— EXERCISE GOAL —
Return each line of the data below that contains the string "number".

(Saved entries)
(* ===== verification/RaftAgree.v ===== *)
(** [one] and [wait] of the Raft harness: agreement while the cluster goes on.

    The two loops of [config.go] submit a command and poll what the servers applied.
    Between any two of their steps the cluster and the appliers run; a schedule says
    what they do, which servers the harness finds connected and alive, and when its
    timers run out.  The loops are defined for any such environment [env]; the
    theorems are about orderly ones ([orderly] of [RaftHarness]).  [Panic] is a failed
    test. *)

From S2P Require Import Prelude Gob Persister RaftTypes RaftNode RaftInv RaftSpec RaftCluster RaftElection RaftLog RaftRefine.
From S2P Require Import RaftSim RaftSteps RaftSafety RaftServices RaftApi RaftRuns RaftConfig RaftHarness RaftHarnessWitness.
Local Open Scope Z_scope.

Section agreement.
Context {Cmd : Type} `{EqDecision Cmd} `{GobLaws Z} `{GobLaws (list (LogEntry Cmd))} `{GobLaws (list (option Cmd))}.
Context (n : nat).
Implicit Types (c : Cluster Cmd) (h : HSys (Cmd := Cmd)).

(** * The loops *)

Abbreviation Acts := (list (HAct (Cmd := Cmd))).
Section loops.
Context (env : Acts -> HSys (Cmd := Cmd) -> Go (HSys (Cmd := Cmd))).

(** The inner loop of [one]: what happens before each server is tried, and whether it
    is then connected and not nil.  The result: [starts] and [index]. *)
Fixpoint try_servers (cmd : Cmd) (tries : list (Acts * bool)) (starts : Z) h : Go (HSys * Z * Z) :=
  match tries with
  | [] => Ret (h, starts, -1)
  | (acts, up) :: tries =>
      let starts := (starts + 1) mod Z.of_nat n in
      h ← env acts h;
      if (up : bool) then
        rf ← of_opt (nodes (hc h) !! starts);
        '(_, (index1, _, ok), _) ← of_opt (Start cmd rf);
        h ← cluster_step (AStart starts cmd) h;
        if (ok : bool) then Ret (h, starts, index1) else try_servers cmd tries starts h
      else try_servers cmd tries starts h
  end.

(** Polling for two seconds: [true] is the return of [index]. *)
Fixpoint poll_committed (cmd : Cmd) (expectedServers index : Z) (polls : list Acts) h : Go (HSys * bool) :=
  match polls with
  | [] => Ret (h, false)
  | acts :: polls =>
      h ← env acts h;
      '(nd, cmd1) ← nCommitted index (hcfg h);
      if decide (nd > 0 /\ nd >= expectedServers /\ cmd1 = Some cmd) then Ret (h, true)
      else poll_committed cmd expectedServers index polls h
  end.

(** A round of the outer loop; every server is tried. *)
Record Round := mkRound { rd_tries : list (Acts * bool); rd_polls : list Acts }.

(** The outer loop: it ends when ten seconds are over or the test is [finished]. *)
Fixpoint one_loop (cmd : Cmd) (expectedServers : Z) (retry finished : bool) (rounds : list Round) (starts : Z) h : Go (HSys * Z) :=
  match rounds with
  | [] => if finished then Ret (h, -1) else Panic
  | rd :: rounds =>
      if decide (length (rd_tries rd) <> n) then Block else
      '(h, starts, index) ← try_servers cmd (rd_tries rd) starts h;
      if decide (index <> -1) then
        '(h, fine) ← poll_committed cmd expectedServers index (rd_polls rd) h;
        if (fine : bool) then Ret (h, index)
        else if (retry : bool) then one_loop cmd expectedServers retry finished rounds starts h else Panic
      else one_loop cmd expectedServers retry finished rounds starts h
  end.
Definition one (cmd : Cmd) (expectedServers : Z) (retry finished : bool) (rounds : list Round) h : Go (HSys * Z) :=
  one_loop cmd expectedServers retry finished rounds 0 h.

...

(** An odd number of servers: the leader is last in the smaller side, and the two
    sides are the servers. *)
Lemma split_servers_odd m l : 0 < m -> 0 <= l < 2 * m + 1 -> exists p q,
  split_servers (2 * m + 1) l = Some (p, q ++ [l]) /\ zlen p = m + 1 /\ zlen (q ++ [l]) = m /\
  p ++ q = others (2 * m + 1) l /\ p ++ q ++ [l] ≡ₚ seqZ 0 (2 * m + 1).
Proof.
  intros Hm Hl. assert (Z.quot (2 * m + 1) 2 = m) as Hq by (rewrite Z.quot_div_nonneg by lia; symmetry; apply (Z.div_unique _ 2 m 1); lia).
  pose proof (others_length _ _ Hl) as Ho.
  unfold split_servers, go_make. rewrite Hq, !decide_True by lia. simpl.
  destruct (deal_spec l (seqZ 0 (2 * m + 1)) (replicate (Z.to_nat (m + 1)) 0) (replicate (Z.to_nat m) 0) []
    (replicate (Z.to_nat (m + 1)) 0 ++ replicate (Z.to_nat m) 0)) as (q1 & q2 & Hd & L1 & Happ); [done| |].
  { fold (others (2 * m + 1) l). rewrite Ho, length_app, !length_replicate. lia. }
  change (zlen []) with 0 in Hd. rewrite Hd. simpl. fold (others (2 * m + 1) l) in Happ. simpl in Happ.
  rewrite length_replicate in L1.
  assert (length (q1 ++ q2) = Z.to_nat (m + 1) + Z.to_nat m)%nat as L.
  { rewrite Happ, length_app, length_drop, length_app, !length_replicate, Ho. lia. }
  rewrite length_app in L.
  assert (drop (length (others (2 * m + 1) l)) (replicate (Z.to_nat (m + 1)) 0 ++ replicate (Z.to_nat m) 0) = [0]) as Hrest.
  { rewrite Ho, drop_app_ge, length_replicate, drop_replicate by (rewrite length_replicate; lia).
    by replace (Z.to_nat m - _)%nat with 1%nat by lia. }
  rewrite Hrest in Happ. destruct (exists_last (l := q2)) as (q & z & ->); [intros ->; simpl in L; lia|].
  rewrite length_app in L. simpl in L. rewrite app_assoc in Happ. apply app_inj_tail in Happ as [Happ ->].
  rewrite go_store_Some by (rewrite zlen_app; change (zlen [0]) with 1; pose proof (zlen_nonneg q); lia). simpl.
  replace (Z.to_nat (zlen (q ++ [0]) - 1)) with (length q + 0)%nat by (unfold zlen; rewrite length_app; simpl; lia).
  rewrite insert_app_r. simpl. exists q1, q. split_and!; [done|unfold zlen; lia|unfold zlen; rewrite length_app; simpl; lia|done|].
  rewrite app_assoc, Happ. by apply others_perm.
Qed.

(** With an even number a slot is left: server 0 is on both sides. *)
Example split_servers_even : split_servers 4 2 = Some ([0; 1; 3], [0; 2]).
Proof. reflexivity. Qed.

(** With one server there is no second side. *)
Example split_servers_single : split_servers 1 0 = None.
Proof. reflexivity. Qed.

— RESULT OF THIS EXERCISE —
(** An odd number of servers: the leader is last in the smaller side, and the two
(** With an even number a slot is left: server 0 is on both sides. *)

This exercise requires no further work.